Lines below starting with the line with "ss = Panic." and going on through the line with "- unfold writer_write." must be output exactly; the rest of the records must be left out.

──────── Data to process ────────

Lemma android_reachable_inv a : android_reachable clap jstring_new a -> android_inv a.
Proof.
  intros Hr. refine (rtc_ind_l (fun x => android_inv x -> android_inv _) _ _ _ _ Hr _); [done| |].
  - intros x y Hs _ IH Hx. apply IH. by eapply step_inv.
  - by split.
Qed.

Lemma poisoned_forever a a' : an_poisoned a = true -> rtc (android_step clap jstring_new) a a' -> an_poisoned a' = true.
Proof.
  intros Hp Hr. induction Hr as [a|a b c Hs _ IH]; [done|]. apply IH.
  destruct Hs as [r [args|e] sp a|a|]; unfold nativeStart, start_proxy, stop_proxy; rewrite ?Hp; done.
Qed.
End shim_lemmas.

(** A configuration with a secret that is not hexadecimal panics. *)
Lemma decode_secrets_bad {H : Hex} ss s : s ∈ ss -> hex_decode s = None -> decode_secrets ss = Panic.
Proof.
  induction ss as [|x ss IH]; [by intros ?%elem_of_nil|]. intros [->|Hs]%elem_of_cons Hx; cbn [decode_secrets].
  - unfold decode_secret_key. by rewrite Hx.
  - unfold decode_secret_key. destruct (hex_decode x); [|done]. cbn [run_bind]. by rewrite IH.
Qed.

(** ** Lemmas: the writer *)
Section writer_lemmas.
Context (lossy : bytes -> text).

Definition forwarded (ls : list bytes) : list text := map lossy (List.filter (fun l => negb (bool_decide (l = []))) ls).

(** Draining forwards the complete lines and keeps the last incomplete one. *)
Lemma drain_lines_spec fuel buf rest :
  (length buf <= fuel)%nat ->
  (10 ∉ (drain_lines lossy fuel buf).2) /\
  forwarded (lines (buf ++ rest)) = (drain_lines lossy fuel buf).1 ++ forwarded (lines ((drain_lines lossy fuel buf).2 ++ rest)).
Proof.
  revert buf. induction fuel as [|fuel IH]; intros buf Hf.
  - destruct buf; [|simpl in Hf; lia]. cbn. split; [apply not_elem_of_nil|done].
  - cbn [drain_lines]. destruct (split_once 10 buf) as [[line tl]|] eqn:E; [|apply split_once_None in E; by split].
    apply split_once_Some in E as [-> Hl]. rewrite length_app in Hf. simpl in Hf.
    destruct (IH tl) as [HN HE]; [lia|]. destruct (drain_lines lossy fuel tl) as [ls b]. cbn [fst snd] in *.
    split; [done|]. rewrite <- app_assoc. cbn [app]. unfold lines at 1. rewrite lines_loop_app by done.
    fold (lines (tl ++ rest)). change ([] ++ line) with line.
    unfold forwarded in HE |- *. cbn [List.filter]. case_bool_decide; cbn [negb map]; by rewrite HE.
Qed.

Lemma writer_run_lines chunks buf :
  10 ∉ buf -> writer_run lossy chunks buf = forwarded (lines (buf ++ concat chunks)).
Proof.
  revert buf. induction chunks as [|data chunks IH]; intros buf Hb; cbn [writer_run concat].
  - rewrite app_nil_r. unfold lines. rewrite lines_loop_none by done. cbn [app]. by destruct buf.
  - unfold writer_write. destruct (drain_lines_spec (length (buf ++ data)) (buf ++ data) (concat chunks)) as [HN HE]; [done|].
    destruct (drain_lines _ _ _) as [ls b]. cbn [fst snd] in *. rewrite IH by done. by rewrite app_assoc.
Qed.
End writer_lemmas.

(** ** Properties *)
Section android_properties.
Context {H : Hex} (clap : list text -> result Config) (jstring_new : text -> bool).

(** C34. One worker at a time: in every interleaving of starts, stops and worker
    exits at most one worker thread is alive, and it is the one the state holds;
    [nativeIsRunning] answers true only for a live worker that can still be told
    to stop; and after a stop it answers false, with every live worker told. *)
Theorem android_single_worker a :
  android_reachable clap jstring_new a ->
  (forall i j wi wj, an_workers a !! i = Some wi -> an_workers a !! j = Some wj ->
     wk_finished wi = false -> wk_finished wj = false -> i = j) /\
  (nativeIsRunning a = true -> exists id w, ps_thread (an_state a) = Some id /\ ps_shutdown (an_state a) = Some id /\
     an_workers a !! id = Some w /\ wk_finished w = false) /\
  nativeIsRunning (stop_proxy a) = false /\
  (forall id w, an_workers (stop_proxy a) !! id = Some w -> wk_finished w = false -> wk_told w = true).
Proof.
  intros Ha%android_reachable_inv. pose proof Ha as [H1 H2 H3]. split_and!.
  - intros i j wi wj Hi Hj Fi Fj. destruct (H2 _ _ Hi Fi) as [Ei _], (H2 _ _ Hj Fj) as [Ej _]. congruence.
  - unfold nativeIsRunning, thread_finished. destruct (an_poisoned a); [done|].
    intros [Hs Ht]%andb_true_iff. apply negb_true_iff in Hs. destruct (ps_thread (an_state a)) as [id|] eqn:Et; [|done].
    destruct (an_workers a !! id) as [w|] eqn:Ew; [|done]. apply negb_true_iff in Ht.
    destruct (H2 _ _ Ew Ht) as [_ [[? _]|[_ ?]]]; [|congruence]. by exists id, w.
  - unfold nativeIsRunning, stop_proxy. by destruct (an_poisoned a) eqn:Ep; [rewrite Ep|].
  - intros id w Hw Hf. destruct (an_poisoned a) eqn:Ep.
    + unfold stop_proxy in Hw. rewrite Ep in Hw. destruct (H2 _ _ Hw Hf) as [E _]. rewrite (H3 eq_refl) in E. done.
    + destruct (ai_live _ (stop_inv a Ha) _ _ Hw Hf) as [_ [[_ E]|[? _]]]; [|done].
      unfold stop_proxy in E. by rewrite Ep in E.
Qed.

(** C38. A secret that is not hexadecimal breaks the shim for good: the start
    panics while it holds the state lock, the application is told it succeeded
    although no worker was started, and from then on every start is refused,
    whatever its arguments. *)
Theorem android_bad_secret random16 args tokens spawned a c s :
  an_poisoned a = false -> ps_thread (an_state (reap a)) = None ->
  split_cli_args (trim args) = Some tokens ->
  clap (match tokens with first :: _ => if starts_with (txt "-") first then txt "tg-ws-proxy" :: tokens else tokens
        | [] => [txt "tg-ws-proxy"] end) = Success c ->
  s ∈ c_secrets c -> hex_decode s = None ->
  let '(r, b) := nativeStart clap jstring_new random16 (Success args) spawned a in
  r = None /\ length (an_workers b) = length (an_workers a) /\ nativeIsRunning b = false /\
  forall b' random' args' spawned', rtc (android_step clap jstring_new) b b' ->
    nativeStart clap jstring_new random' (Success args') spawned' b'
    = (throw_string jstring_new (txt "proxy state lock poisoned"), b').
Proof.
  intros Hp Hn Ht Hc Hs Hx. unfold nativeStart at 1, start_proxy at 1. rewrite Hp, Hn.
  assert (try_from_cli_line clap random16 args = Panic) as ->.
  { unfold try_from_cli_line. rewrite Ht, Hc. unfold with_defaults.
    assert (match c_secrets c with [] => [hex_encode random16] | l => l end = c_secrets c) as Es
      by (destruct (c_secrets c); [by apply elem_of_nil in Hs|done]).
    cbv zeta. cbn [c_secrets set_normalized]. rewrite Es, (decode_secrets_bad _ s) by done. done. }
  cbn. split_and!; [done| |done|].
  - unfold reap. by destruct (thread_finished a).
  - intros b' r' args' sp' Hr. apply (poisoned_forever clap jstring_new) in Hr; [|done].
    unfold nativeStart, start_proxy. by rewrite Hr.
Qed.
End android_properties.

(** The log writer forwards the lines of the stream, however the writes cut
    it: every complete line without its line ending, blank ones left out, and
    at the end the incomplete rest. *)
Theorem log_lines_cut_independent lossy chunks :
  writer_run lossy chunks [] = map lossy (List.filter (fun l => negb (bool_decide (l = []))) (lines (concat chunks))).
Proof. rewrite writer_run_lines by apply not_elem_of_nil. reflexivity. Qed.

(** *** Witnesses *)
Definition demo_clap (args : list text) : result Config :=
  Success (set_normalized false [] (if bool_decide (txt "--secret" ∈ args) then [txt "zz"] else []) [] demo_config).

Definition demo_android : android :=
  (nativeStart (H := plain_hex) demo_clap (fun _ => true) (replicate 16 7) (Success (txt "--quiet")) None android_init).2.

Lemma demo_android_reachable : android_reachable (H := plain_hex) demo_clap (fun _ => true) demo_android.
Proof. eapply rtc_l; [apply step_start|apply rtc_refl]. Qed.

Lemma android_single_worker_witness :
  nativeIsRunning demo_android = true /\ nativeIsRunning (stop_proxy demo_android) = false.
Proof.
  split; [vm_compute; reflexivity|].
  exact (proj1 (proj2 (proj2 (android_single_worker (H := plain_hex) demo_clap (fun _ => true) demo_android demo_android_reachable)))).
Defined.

────────
──────── Data to process ────────

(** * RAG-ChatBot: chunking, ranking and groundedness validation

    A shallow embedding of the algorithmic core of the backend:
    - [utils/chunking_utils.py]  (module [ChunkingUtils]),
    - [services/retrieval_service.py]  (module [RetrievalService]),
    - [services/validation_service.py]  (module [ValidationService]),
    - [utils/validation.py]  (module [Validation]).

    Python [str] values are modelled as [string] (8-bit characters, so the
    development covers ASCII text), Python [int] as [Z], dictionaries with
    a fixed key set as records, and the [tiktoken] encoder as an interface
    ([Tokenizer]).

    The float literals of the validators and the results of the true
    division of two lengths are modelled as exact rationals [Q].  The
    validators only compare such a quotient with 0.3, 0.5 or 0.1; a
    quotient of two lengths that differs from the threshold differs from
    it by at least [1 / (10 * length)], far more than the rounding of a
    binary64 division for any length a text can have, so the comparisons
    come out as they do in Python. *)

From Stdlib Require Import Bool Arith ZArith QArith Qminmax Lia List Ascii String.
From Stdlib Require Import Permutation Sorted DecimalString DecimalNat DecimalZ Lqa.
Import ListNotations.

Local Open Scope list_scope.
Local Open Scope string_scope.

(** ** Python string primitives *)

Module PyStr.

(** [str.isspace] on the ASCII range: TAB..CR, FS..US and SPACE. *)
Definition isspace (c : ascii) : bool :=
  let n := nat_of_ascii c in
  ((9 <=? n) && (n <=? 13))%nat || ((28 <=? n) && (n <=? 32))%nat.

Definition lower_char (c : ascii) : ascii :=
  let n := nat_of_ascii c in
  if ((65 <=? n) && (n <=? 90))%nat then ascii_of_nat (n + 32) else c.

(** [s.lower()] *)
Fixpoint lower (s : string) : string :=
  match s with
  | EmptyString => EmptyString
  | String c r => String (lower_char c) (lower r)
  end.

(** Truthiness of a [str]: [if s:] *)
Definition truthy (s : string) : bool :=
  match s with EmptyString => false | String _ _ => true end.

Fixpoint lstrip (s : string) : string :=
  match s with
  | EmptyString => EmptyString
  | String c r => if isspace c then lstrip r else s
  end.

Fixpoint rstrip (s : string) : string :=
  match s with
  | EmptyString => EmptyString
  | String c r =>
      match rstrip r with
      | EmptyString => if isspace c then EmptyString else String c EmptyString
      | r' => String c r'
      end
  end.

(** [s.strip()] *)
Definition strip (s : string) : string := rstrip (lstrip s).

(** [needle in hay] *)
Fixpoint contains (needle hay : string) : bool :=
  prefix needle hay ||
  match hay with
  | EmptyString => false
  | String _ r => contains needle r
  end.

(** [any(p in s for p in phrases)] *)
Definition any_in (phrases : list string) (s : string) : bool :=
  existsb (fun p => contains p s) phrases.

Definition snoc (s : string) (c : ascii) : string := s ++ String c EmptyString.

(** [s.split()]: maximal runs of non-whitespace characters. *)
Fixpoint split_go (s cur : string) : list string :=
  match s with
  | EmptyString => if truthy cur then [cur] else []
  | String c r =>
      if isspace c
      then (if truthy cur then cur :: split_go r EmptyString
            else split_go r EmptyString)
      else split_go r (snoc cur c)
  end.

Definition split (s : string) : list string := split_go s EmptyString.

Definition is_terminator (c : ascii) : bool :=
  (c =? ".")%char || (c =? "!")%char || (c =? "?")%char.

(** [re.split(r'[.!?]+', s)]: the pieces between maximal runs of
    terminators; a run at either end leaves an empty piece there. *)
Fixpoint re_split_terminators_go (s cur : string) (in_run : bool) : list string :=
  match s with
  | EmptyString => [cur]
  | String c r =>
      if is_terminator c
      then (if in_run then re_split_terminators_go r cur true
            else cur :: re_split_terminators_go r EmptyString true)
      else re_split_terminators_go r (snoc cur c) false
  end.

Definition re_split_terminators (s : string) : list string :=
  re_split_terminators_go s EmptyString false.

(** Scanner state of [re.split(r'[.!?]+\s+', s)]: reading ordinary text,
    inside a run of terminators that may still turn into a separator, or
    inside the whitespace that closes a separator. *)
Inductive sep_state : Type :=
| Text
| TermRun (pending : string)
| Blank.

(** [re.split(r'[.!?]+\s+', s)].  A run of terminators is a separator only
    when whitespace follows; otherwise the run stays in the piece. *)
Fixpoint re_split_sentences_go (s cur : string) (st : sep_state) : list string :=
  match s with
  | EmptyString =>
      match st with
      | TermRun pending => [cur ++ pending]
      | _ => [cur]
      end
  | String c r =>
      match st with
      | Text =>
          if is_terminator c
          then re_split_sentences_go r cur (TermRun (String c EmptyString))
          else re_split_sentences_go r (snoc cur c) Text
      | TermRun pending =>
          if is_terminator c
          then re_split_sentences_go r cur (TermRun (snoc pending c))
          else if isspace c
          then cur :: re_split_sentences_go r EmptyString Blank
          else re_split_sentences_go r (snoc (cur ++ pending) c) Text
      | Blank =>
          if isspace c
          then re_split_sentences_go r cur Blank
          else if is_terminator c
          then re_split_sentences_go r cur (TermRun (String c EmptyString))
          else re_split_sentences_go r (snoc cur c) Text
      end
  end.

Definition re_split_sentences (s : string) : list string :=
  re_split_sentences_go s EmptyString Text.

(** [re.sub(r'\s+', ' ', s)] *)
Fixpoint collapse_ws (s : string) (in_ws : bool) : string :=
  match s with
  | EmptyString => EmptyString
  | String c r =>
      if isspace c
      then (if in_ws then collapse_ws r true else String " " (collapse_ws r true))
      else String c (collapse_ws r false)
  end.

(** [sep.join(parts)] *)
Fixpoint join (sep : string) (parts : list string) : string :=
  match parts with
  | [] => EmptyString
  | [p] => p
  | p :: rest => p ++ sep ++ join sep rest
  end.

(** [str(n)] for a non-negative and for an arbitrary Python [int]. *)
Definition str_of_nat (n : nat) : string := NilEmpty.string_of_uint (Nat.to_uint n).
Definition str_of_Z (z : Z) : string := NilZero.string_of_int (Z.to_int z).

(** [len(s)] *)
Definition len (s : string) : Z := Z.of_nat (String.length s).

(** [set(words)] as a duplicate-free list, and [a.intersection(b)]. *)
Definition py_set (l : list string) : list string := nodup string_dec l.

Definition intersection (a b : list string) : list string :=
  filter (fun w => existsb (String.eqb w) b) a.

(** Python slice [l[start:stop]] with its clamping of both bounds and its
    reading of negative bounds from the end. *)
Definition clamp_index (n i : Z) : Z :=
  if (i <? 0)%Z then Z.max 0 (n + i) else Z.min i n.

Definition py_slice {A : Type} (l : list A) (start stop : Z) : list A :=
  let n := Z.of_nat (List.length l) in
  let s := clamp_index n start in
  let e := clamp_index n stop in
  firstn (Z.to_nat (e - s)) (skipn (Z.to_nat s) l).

────────
──────── Data to process ────────

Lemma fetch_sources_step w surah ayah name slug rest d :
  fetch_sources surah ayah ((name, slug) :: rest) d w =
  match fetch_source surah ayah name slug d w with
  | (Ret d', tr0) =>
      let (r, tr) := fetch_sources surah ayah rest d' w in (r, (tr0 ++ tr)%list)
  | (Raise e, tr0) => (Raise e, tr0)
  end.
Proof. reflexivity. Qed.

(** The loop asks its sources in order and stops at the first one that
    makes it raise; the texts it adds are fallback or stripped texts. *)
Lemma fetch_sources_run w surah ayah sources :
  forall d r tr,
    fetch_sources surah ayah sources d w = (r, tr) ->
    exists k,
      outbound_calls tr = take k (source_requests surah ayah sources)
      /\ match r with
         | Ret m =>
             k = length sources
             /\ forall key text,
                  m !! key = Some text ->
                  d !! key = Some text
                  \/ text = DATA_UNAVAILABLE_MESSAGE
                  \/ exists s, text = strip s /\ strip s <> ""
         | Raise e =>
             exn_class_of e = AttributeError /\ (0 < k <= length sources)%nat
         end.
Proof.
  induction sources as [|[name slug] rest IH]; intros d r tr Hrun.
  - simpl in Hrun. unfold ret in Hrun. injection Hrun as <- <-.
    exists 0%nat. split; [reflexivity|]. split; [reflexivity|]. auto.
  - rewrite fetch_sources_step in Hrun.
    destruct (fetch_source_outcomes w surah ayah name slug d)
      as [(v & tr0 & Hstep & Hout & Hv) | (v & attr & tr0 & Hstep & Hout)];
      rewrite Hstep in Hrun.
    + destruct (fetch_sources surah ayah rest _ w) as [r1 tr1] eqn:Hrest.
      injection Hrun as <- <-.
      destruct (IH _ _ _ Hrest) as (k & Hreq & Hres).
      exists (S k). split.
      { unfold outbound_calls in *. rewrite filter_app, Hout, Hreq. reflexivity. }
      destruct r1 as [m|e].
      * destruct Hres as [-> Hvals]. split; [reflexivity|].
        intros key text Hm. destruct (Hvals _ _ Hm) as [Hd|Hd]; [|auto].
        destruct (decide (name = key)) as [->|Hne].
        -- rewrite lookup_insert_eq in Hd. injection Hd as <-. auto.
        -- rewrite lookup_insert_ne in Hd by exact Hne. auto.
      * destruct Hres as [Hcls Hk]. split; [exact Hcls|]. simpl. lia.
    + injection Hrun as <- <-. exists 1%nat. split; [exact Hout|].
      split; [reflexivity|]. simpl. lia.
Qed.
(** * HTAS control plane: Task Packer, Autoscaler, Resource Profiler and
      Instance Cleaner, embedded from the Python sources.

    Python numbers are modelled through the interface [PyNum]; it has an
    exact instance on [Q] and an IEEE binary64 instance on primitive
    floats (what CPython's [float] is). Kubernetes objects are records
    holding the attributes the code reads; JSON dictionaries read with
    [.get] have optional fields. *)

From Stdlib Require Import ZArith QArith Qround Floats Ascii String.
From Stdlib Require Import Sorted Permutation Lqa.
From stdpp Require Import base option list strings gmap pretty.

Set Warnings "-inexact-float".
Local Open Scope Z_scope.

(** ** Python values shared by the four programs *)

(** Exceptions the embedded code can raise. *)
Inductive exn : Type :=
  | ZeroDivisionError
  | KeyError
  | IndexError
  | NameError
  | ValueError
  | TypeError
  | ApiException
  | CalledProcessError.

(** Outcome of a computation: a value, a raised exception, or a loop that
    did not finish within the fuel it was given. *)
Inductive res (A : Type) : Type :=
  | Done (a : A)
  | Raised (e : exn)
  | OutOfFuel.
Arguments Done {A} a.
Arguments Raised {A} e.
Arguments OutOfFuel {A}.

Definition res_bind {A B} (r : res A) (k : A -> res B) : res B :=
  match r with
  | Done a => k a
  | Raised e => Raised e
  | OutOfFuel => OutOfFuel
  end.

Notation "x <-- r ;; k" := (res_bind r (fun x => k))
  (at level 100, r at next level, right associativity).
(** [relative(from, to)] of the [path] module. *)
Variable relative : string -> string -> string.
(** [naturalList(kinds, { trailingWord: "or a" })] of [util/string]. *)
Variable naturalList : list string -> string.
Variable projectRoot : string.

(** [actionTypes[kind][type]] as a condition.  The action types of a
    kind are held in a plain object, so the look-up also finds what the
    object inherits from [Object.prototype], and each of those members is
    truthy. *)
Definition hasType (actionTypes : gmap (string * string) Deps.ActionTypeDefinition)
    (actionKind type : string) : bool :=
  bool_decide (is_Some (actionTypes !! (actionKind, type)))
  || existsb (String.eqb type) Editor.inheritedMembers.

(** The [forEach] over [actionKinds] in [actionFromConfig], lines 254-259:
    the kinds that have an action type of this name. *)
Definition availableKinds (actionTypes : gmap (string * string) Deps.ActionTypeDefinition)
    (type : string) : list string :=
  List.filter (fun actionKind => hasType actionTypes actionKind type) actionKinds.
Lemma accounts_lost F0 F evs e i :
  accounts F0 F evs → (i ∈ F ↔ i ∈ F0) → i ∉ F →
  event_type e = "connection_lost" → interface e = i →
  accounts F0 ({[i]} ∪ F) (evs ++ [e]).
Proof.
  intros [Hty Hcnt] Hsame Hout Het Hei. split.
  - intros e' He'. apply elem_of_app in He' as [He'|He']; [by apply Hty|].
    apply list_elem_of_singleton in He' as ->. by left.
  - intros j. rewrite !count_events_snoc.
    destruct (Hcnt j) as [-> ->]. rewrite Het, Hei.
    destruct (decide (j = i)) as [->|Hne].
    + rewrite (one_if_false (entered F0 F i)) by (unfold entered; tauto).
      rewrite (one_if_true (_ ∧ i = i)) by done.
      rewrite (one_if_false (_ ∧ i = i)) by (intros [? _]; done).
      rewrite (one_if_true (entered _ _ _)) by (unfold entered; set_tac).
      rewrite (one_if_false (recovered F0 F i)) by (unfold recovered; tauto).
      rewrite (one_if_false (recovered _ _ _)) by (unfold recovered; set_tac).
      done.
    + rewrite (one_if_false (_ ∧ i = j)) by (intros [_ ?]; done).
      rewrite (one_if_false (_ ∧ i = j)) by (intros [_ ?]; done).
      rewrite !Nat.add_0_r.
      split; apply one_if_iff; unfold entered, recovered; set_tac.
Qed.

────────

» Answer to this task
Lemma decode_secrets_bad {H : Hex} ss s : s ∈ ss -> hex_decode s = None -> decode_secrets ss = Panic.
Proof.
  induction ss as [|x ss IH]; [by intros ?%elem_of_nil|]. intros [->|Hs]%elem_of_cons Hx; cbn [decode_secrets].
  - unfold decode_secret_key. by rewrite Hx.
  - unfold decode_secret_key. destruct (hex_decode x); [|done]. cbn [run_bind]. by rewrite IH.
Qed.

(** ** Lemmas: the writer *)
Section writer_lemmas.
Context (lossy : bytes -> text).

Definition forwarded (ls : list bytes) : list text := map lossy (List.filter (fun l => negb (bool_decide (l = []))) ls).

(** Draining forwards the complete lines and keeps the last incomplete one. *)
Lemma drain_lines_spec fuel buf rest :
  (length buf <= fuel)%nat ->
  (10 ∉ (drain_lines lossy fuel buf).2) /\
  forwarded (lines (buf ++ rest)) = (drain_lines lossy fuel buf).1 ++ forwarded (lines ((drain_lines lossy fuel buf).2 ++ rest)).
Proof.
  revert buf. induction fuel as [|fuel IH]; intros buf Hf.
  - destruct buf; [|simpl in Hf; lia]. cbn. split; [apply not_elem_of_nil|done].
  - cbn [drain_lines]. destruct (split_once 10 buf) as [[line tl]|] eqn:E; [|apply split_once_None in E; by split].
    apply split_once_Some in E as [-> Hl]. rewrite length_app in Hf. simpl in Hf.
    destruct (IH tl) as [HN HE]; [lia|]. destruct (drain_lines lossy fuel tl) as [ls b]. cbn [fst snd] in *.
    split; [done|]. rewrite <- app_assoc. cbn [app]. unfold lines at 1. rewrite lines_loop_app by done.
    fold (lines (tl ++ rest)). change ([] ++ line) with line.
    unfold forwarded in HE |- *. cbn [List.filter]. case_bool_decide; cbn [negb map]; by rewrite HE.
Qed.

Lemma writer_run_lines chunks buf :
  10 ∉ buf -> writer_run lossy chunks buf = forwarded (lines (buf ++ concat chunks)).
Proof.
  revert buf. induction chunks as [|data chunks IH]; intros buf Hb; cbn [writer_run concat].
  - rewrite app_nil_r. unfold lines. rewrite lines_loop_none by done. cbn [app]. by destruct buf.
  - unfold writer_write. destruct (drain_lines_spec (length (buf ++ data)) (buf ++ data) (concat chunks)) as [HN HE]; [done|].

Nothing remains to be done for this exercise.